There are landmark temples in the provincial capital city. Wat Wisunarat has a watermelon-shaped stupa, while Wat Xieng Muan has a Buddhist art school. Wat Manorom, the 6 m tall, bronze, sitting Buddha, built in 1382, was damaged in 1887, and was renovated in 1919 and in 1971. Wat That Luang, originally established in the 3rd century BC by Ashokan missionaries, is the traditional cremation place for Lao royalty. Steps from Wat Phabaht lead to a footprint. Wat Xieng Maen, founded in 1592, housed the Pha Bang for 7 nights after decades in Thai hands. Wat Chomphet, established in 1888, is accessed via a stairway of 123 steps, and contains 2 pagodas. Wat Manorom contains a 6 m tall, bronze, sitting Buddha.

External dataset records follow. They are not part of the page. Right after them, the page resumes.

(** X24. The records that have no price and no discount rate, such as the
    record that [get_product_info] returns for a page without products,
    leave no trace in the brand summary: with or without them,
    [calculate_summary_stats] returns the same brand summary. *)
Theorem summary_without_blank df summary category_summary :
  calculate_summary_stats df = Ok (summary, category_summary) →
  ∃ category_summary',
    calculate_summary_stats (filter (λ r, ¬ blank r) df) =
    Ok (summary, category_summary').
Proof.
  intros Hdf.
  assert (Exists has_price df) as Hprice.
  { destruct (decide (Exists has_price df)) as [|Hno]; [done|].
    by rewrite (calculate_summary_stats_unpriced _ Hno) in Hdf. }
  assert (Exists has_price (filter (λ r, ¬ blank r) df)) as Hprice'.
  { apply Exists_exists in Hprice as (r & Hr & Hp). apply Exists_exists.
    exists r. split; [|done]. apply list_elem_of_filter. split; [|done].
    intros (Ho & _ & Ha). destruct Hp as [[? Hp]|[? Hp]]; congruence. }
  destruct (calculate_summary_stats_priced _ Hprice')
    as (summary' & category_summary' & Hdf').
  exists category_summary'. rewrite Hdf'. do 2 f_equal.
  apply calculate_summary_stats_summary in Hdf, Hdf'.
  rewrite Hdf, Hdf'. symmetry. apply summary_not_blank.
Qed.

Lemma summary_without_blank_witness :
  ∃ summary category_summary category_summary',
    calculate_summary_stats
      [sentinel Example.A Example.B; Example.plain_record] =
      Ok (summary, category_summary) ∧
    calculate_summary_stats [Example.plain_record] =
      Ok (summary, category_summary').
Proof.
  assert (∃ summary category_summary,
            calculate_summary_stats
              [sentinel Example.A Example.B; Example.plain_record] =
            Ok (summary, category_summary))
    as (summary & category_summary & Hdf)
    by (do 2 eexists; vm_compute; reflexivity).
  destruct (summary_without_blank _ _ _ Hdf) as [category_summary' Hdf'].
  exists summary, category_summary, category_summary'.
  split; [exact Hdf|exact Hdf'].
Defined.

(** ** A run that finds a price *)

Lemma get_product_info_first_card unicode_decimal element rest category
    user_brand_name :
  is_Some (card_sale_price unicode_decimal element) →
  Exists has_price
    (get_product_info unicode_decimal (element :: rest) category
       user_brand_name).
Proof.
  intros [q Hq]. unfold get_product_info.
  rewrite bool_decide_eq_false_2 by done. cbn [for_each].
  destruct (loop_body_iteration unicode_decimal category user_brand_name
              element initial) as [Hseen|r _ Hr _ _ _|e _ Hnone].
  - by apply elem_of_empty in Hseen.
  - match goal with |- Exists _ (for_each _ _ _ _ ?σ') =>
      pose proof (loop_extends unicode_decimal category user_brand_name
                    rest σ') as [more Hmore]
    end.
    rewrite Hmore. cbn [products app]. apply Exists_cons_hd. right.
    rewrite Hr, Hq. by eexists.
  - unfold card_sale_price in Hq. by rewrite Hnone in Hq.
Qed.

(** X25. A run of [main] gets its two summaries as soon as the first page
    requested loads and the first card on it has a sale price that parses:
    whatever the other cards and the later pages show or fail with, the
    run neither reports that no product was found nor ends in an
    exception of [calculate_summary_stats]. *)
Theorem main_summary_first_card unicode_decimal unicode_space site
    titles_line brands_line element rest :
  (∀ address, site 0%nat address = Loaded (element :: rest)) →
  is_Some (card_sale_price unicode_decimal element) →
  ∃ df summary category_summary,
    main_summary unicode_decimal unicode_space site titles_line brands_line =
    Summarised df summary category_summary.
Proof.
  intros Hsite Hsale.
  pose proof (main_summary_cases unicode_decimal unicode_space site
                titles_line brands_line) as Hcases.
  simpl in Hcases. rewrite brands_loop_collect in Hcases. simpl in Hcases.
  assert (Exists has_price
            (collect unicode_decimal site
               (requests unicode_space (Text.split Str.comma brands_line)
                  (Text.split Str.comma titles_line)) 0)) as Hprice.
  { unfold requests.
    destruct (split_cons_inv Str.comma brands_line) as (b & bs & ->).
    destruct (split_cons_inv Str.comma titles_line) as (t & ts & ->).
    cbn [mbind list_bind app collect]. rewrite Hsite.
    cbn [get_product_info_on]. apply Exists_app. left.
    by apply get_product_info_first_card. }
  destruct (main_summary _ _ _ _ _) as [|e|df summary category_summary].
  - rewrite Hcases in Hprice. by apply Exists_nil in Hprice.
  - destruct Hcases as (_ & _ & Hall).
    apply Exists_exists in Hprice as (r & Hr & Hp).
    rewrite Forall_forall in Hall. by destruct (Hall r Hr).
  - by exists df, summary, category_summary.
Qed.

Lemma main_summary_first_card_witness :
  ∃ df summary category_summary,
    main_summary ascii_only (λ _, false)
      (λ n _, if n is O then Loaded [Example.plain_card] else GetFailed)
      (Str.lit "shirt, coat") (Str.lit "acme") =
    Summarised df summary category_summary.
Proof.
  apply (main_summary_first_card ascii_only (λ _, false)
           (λ n _, if n is O then Loaded [Example.plain_card] else GetFailed)
           (Str.lit "shirt, coat") (Str.lit "acme") Example.plain_card []).
  - done.
  - vm_compute. by eexists.
Defined.

(** ** The rows of the category summary *)

Section Category_rows.

Implicit Types (df group : list ProductRecord).

Lemma category_body_shape category group st st' :
  category_body category group st = Ok st' →
  ∃ new, st'.1 = st.1 ++ new ∧
    (∀ row, row ∈ new → SummaryRow.Category row = category) ∧
    NoDup (category_key <$> new).
Proof.
  unfold category_body. destruct st as [stats bn].
  destruct (Series.dropna (OriginalPrice <$> group)) as [|x xs];
    destruct (Series.dropna (ActualSalePrice <$> group)) as [|y ys];
    cbn [fst].
  - intros [= <-]. exists []. rewrite app_nil_r.
    split; [done|]. split; [by intros row ?%elem_of_nil|constructor].
  - destruct bn as [b|]; [|done]. intros [= <-]. eexists [_].
    split; [done|]. split; [|apply NoDup_singleton].
    by intros row ->%list_elem_of_singleton.
  - intros [= <-]. eexists [_].
    split; [done|]. split; [|apply NoDup_singleton].
    by intros row ->%list_elem_of_singleton.
  - intros [= <-]. eexists [_; _]. cbn [fst]. rewrite <-app_assoc.
    split; [done|]. split.
    + intros row [-> | ->%list_elem_of_singleton]%elem_of_cons; done.
    + cbn [fmap list_fmap]. apply NoDup_cons.
      split; [|apply NoDup_singleton].
      intros Heq%list_elem_of_singleton. unfold category_key in Heq.
      cbn [SummaryRow.Category SummaryRow.Metric stats_row] in Heq.
      rewrite (proj1 (metric_original_patterns _)) in Heq.
      by rewrite (proj1 (metric_actual_patterns _)) in Heq.
Qed.

Lemma category_loop_NoDup groups st st' :
  category_loop groups st = Ok st' →
  NoDup groups.*1 →
  NoDup (category_key <$> st.1) →
  (∀ row, row ∈ st.1 → SummaryRow.Category row ∉ groups.*1) →
  NoDup (category_key <$> st'.1).
Proof.
  revert st. induction groups as [|[c g] gs IH]; intros st; simpl.
  { by intros [= <-]. }
  destruct (category_body c g st) as [st1|e] eqn:Hbody; simpl; [|done].
  intros Hloop [Hc Hgs]%NoDup_cons Hst Hfresh.
  apply category_body_shape in Hbody as (new & Hst1 & Hnew & Hkeys).
  apply (IH st1 Hloop Hgs).
  - rewrite Hst1, fmap_app. apply NoDup_app. split; [done|]. split; [|done].
    intros k (r1 & -> & Hr1)%list_elem_of_fmap
      (r2 & Heq & Hr2)%list_elem_of_fmap.
    apply (Hfresh r1 Hr1).
    apply (f_equal fst) in Heq. cbn [fst category_key] in Heq.
    rewrite Heq, (Hnew r2 Hr2). by left.
  - intros row. rewrite Hst1. intros [Hrow|Hrow]%elem_of_app.
    + intros Hin. apply (Hfresh row Hrow). by right.
    + by rewrite (Hnew row Hrow).
Qed.

Lemma groupby_fst `{EqDecision K, Lexico K, !StrictOrder (@lexico K _),
    !TrichotomyT (@lexico K _)} (key : ProductRecord → K) df :
  (groupby key df).*1 = group_keys key df.
Proof.
  unfold groupby. rewrite <-list_fmap_compose.
  induction (group_keys key df) as [|k ks IH]; [done|].
  cbn [fmap list_fmap]. by f_equal.
Qed.

End Category_rows.

(** X26. The category summary is never empty, and it has at most one row
    for a category and a price field. *)
Theorem category_summary_unique df summary category_summary :
  calculate_summary_stats df = Ok (summary, category_summary) →
  category_summary ≠ [] ∧ NoDup (category_key <$> category_summary).
Proof.
  unfold calculate_summary_stats.
  destruct (brand_loop _) as [summary' brand_name].
  destruct (category_loop _ _) as [[stats bn]|e] eqn:Hloop; simpl; [|done].
  unfold sort_values_by_category. destruct stats as [|row stats]; [done|].
  simpl. intros [= _ <-]. split.
  - intros Hnil.
    pose proof (merge_sort_Permutation
                  (λ r1 r2, lex_le (SummaryRow.Category r1) (SummaryRow.Category r2))
                  (row :: stats)) as Hp.
    rewrite Hnil in Hp. by apply Permutation_nil_l in Hp.
  - rewrite merge_sort_Permutation.
    apply (category_loop_NoDup _ _ _ Hloop); simpl.
    + rewrite groupby_fst. apply group_keys_sorted.
    + constructor.
    + by intros r ?%elem_of_nil.
Qed.

Lemma category_summary_unique_witness :
  ∃ summary category_summary,
    calculate_summary_stats
      [Example.discounted_record; Example.plain_record] =
      Ok (summary, category_summary) ∧
    NoDup (category_key <$> category_summary).
Proof.
  do 2 eexists. split; [vm_compute; reflexivity|].
  eapply (category_summary_unique
            [Example.discounted_record; Example.plain_record]).
  vm_compute. reflexivity.
Defined.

Wat Xieng Thong temple was built in the 16th century (1559–1560) during the reign of King Saysetthathirath, at the confluence of the Mekong and Nam Khan rivers. Its notability within the country and in Asia is credited to its Buddhist art and architecture. An artifact of funerary nature kept in the temple complex is a carved and gilded funeral vehicle of the former king, and the remains of King Sisavangvon. Royal ceremonies were held here until 1975. The wat has carved gilded, wooden doors which depict scenes from Buddha's life. The ceiling in the sim displays Dharmachakras, dharma wheels symbolising Buddhist law and the circle of reincarnation. The outer walls of the sim depict Lao legends, and the rear gable is decorated with a glass mosaic depicting the tree of life. The outer walls of the Sanctuary of the Reclining Buddha, also known as the Red Chapel, are decorated with mosaics.

==Culture==
The Vun Pi Mai festival occurs in April to celebrate the Lao New Year. The celebration includes Tak Bat, monks' alms procession, which passes by the Wat Ho Siang. The Royal Lao Ballet performs at the Phrolak-Phralam Theatre on the Royal Palace Grounds in the provincial capital.